Las esposas proceden de diversos países, son jóvenes, educadas y cosmopolitas. A pesar de las diferencias personales que puedan existir entre ellas, Nesbit elige como hilo conductor aquello que las une, aquello que tienen en común, por eso la obra está narrada en primera persona colectiva, un «nosotras» que las comprende a todas, que comprende la inseguridad, los temores y la fragilidad, pero también el arrojo, la entereza y la honradez de quienes se vieron obligadas a aparcar su vida para trasladarse a una ciudad a medio construir donde carecían de lujos y eran observadas con desconfianza por los lugareños. Se trata, por lo tanto, de una perspectiva de lo íntimo, de la adaptación a un entorno ajeno, de las relaciones interpersonales en un clima de miedo y clandestinidad. No se entra en detalles técnicos sobre los avances del proyecto nuclear, más allá de los eventuales cambios anímicos que las mujeres detectan en sus cónyuges, ni se entretiene en historias melodramáticas particulares.
La narración gana intensidad con el paso de las páginas gracias a la asfixiante evolución psicológica de las protagonistas, que va desde la confusión inicial a la toma de conciencia de las consecuencias cuando se producen las fatídicas explosiones, pasando por el escalofriante testigo de las represalias a una mujer que cometió el error de hablar demasiado. La autora no pretende reconstruir el episodio con finalidad didáctica, sino que lo evoca desde una mirada literaria, elusiva, cargada de recursos poéticos. Se aleja de las novelas históricas convencionales (lineales, claras, directas) que reconstruyen un conflicto en clave femenina, como las de Tracy Chevalier. Nesbit ha estudiado Escritura Creativa y el uso de este juego narrativo parece un buen medio de expresar su voluntad de distanciarse de los clichés.

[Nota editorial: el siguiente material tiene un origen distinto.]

(* ===== verification/Affinity.v ===== *)
(** CPU affinity (kernel/sched/core.c and syscalls.c): migration of queued tasks,
    regions with migration disabled, the change of a task's CPU mask with the request
    protocol between its callers and the stopper threads, and the affinity system
    calls.

    A function that has to wait returns the request it waits for: the part of
    [affine_move_task] that runs under [p->pi_lock] and [rq->lock] is
    [affine_move_task], what follows the wait is [affine_woken].  Lock-free early
    tests, reference counts of tasks and printing are not part of the state. *)
From S2P Require Import Prelude Rbtree KState HvfValue HvfClass HvfSmp Policy Uclamp Core Schedule Load Setsched Wakeup.

Definition MDF_PUSH := 0x01.
Definition BITS_PER_BYTE := 8.

(** Masks of CPUs, cpusets, the choice of a CPU in a mask, the search of the other
    classes for a run queue to push to, interrupts of this CPU, and what other threads
    do until a request completes or is no longer referenced. *)
Class AffLib := {
  cpu_online_mask : Z;
  cpu_possible_mask : Z;
  task_cpu_possible_mask : task_struct → Z;
  cpumask_any_and_distribute : Z → Z → Z;
  cpuset_cpus_allowed : nat → task_struct → Z;
  other_find_lock_rq : sched_class_id → option (tid → Z → M (option Z));
  flush_smp_call_function_queue : M unit;
  wait_for_completion : tid → M unit;
  wait_refs_zero : tid → M unit;
  alloc_user_cpus_ptr : bool;
}.

(** [cpumask_subset]. *)
Definition cpumask_subset (a b : Z) : bool := Z.land a (Z.lnot b) =? 0.

(** The outcome of a locked section: the function returns, or waits for a request. *)
Inductive aff_result := Returns (ret : Z) | Waits (pending : tid).

Definition zero_pending : affinity_pending :=
  {| ap_refs := 0; ap_stop_pending := false; ap_done := false; ap_task := 0; ap_dest_cpu := 0 |}.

No obstante, el plural conlleva inconvenientes, dado que, si bien de entrada este recurso se recibe como una muestra de frescura entre tantas obras cortadas por el mismo patrón, a medida que la trama avanza se convierte en un lastre por la excesiva repetición de enumeraciones del tipo «Algunas veníamos de París, de Berlín o de Londres.» o «Algunas estábamos embarazadas, teníamos hijos recién nacidos o en edad escolar.». No consigue aunar todas las voces en una sin deshacerse de esos obstáculos. La primera persona colectiva resulta eficaz para un relato, un texto breve en el que la experimentación brille sin saturar; ahora bien, en una novela corre el riesgo de caer en la monotonía y cansar al lector. Quizá habría sido mejor narrar solo algunos fragmentos desde esta perspectiva y asignar el grueso de la obra a un punto de vista omnisciente.
TaraShea Nesbit
En suma, el debut de Nesbit se aproxima, de forma más literaria que histórica, a una vertiente de la Segunda Guerra Mundial poco explorada en narrativa. En lugar de seguir un argumento causal al uso, deja que el peso recaiga en las emociones del colectivo de mujeres, una voz íntima que alcanza momentos de un lirismo notable y que no individualiza las acciones. Las esposas de Los Álamos tiene más interés por esta experimentación (su rasgo más llamativo y a la vez el más perjudicial) que como novela instructiva sobre cómo se fraguó la bomba atómica. A pesar de sus problemas, siempre es agradable descubrir a una autora que no aspira a hacer más de lo mismo y enriquece la literatura sobre un tema tan trillado con otro enfoque.